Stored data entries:
(** The thread that calls [Shutdown], once or again and again. *)
Inductive ShutdownPc :=
  | S_out          (* [Shutdown] has not been called *)
  | S_notify       (* [stop_loop_] is set: at [cv_.notify_one()] *)
  | S_join         (* at [if (thread_.joinable()) thread_.join()] *)
  | S_returned.    (* the last call has returned *)

Record State := {
  logger : Logger;
  worker : WorkerPc;
  flusher : FlushPc;
  closer : ShutdownPc;
  joinable : bool;           (* [thread_.joinable()] *)
  enqueued : list Task;      (* every task pushed, in the order of the pushes *)
  executed : list Task;      (* every task run, in the order of the runs *)
  flush_from : nat;          (* pushes completed when Flush was last called *)
  shutdown_from : nat;       (* pushes completed when Shutdown was last called *)
  shutdown_calls : nat       (* calls of Shutdown so far *)
}.

Definition with_logger (lg : Logger) (s : State) : State :=
  {| logger := lg; worker := worker s; flusher := flusher s; closer := closer s;
     joinable := joinable s; enqueued := enqueued s; executed := executed s;
     flush_from := flush_from s; shutdown_from := shutdown_from s;
     shutdown_calls := shutdown_calls s |}.

Definition with_worker (w : WorkerPc) (s : State) : State :=
  {| logger := logger s; worker := w; flusher := flusher s; closer := closer s;
     joinable := joinable s; enqueued := enqueued s; executed := executed s;
     flush_from := flush_from s; shutdown_from := shutdown_from s;
     shutdown_calls := shutdown_calls s |}.

Definition with_flusher (f : FlushPc) (s : State) : State :=
  {| logger := logger s; worker := worker s; flusher := f; closer := closer s;
     joinable := joinable s; enqueued := enqueued s; executed := executed s;
     flush_from := flush_from s; shutdown_from := shutdown_from s;
     shutdown_calls := shutdown_calls s |}.

Definition with_closer (c : ShutdownPc) (s : State) : State :=
  {| logger := logger s; worker := worker s; flusher := flusher s; closer := c;
     joinable := joinable s; enqueued := enqueued s; executed := executed s;
     flush_from := flush_from s; shutdown_from := shutdown_from s;
     shutdown_calls := shutdown_calls s |}.

Definition set_queue (q : list Task) (lg : Logger) : Logger :=
  {| stop_loop_ := stop_loop_ lg; is_colored_ := is_colored_ lg; level_ := level_ lg;
     msg_id_ := msg_id_ lg; format_str_ := format_str_ lg; fd_ := fd_ lg;
     queue_ := q; exec_list_ := exec_list_ lg |}.

Definition set_exec_list (l : list Task) (lg : Logger) : Logger :=
  {| stop_loop_ := stop_loop_ lg; is_colored_ := is_colored_ lg; level_ := level_ lg;
     msg_id_ := msg_id_ lg; format_str_ := format_str_ lg; fd_ := fd_ lg;
     queue_ := queue_ lg; exec_list_ := l |}.

Definition set_stop_loop (lg : Logger) : Logger :=
  {| stop_loop_ := true; is_colored_ := is_colored_ lg; level_ := level_ lg;
     msg_id_ := msg_id_ lg; format_str_ := format_str_ lg; fd_ := fd_ lg;
     queue_ := queue_ lg; exec_list_ := exec_list_ lg |}.

Definition empty (l : list Task) : bool :=
  match l with [] => true | _ :: _ => false end.

(** Only the worker keeps a mutex across steps. *)
Definition queue_mutex_free (s : State) : bool :=
  match worker s with W_unready | W_locked | W_drain => false | _ => true end.

Definition exec_list_mutex_free (s : State) : bool :=
  match worker s with W_drain | W_exec => false | _ => true end.

(** [Logger::IsQueueEmpty] and [Logger::IsExecListEmpty]: [None] while the
    mutex is taken. *)
Definition IsQueueEmpty (s : State) : option bool :=
  if queue_mutex_free s then Some (empty (queue_ (logger s))) else None.

Definition IsExecListEmpty (s : State) : option bool :=
  if exec_list_mutex_free s then Some (empty (exec_list_ (logger s))) else None.

(** [cv_.notify_one()]: the worker is the only thread that waits on [cv_];
    a notification that does not find it asleep is lost. *)
Definition notify_one (s : State) : State :=
  match worker s with
  | W_blocked => with_worker W_wait s
  | _ => s
  end.

(** A producer thread runs [Logger::EnqueueTask(t)]: the push and the
    notification, both under [queue_mutex_]. *)
Definition producer_step (t : Task) (s : State) : option State :=
  if queue_mutex_free s then
    Some (notify_one
            {| logger := EnqueueTask t (logger s); worker := worker s;
               flusher := flusher s; closer := closer s; joinable := joinable s;
               enqueued := enqueued s ++ [t]; executed := executed s;
               flush_from := flush_from s; shutdown_from := shutdown_from s;
               shutdown_calls := shutdown_calls s |})
  else None.

(** The call [exec_list_.front()()] of a queued task returns: for a print
    task, the loops of [_CreateLogStr] end within [fuel] rounds.  What
    [fprintf] then writes is the matter of [print_func]; where the C
    library leaves that open the call is still taken to return. *)
Definition returns (P : Platform) (fuel : nat) (t : Task) : bool :=
  match t with
  | print_task d c =>
      match _CreateLogStr P fuel d with
      | Some _ => true
      | None => false
      end
  | close_func _ => true
  end.

(** The thread in [Logger::Flush]. *)
Definition flusher_step (s : State) : option State :=
  match flusher s with
  | F_out | F_returned =>
      (* Flush() is called *)
      Some {| logger := logger s; worker := worker s; flusher := F_notify;
              closer := closer s; joinable := joinable s;
              enqueued := enqueued s; executed := executed s;
              flush_from := length (enqueued s); shutdown_from := shutdown_from s;
              shutdown_calls := shutdown_calls s |}
  | F_notify =>
      (* cv_.notify_one() *)
      Some (with_flusher F_test_queue (notify_one s))
  | F_test_queue =>
      (* while (!IsQueueEmpty() || ...) *)
      match IsQueueEmpty s with
      | Some true => Some (with_flusher F_test_exec s)
      | Some false => Some (with_flusher F_notify s)
      | None => None
      end
  | F_test_exec =>
      (* ... || !IsExecListEmpty()) *)
      match IsExecListEmpty s with
      | Some true => Some (with_flusher F_returned s)
      | Some false => Some (with_flusher F_notify s)
      | None => None
      end
  end.

(** The thread in [Logger::Shutdown]; after a call has returned the next
    step is a further call. *)
Definition closer_step (s : State) : option State :=
  match closer s with
  | S_out | S_returned =>
      (* Shutdown() is called: stop_loop_ = true; *)
      Some {| logger := set_stop_loop (logger s); worker := worker s;
              flusher := flusher s; closer := S_notify; joinable := joinable s;
              enqueued := enqueued s; executed := executed s;
              flush_from := flush_from s; shutdown_from := length (enqueued s);
              shutdown_calls := S (shutdown_calls s) |}
  | S_notify =>
      (* cv_.notify_one(); *)
      Some (with_closer S_join (notify_one s))
  | S_join =>
      (* if (thread_.joinable()) thread_.join(); *)
      if joinable s then
        match worker s with
        | W_exited =>
            Some {| logger := logger s; worker := worker s;
                    flusher := flusher s; closer := S_returned; joinable := false;
                    enqueued := enqueued s; executed := executed s;
                    flush_from := flush_from s; shutdown_from := shutdown_from s;
                    shutdown_calls := shutdown_calls s |}
        | _ => None
        end
      else Some (with_closer S_returned s)
  end.

(** [cv_.wait] may wake without a notification. *)
Definition spurious_step (s : State) : option State :=
  match worker s with
  | W_blocked => Some (with_worker W_wait s)
  | _ => None
  end.

(** Which thread moves next; the worker's step names the rounds the
    loops of [_CreateLogStr] get when the step is the call of a task. *)
Inductive Event :=
  | Producer (t : Task)
  | Worker (fuel : nat)
  | Flusher
  | Closer
  | Spurious.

== Task details ==
Find the word "while" in the records and pull out each line that has it.

== Answer for the task ==
(** [Logger::IsQueueEmpty] and [Logger::IsExecListEmpty]: [None] while the
      (* while (!IsQueueEmpty() || ...) *)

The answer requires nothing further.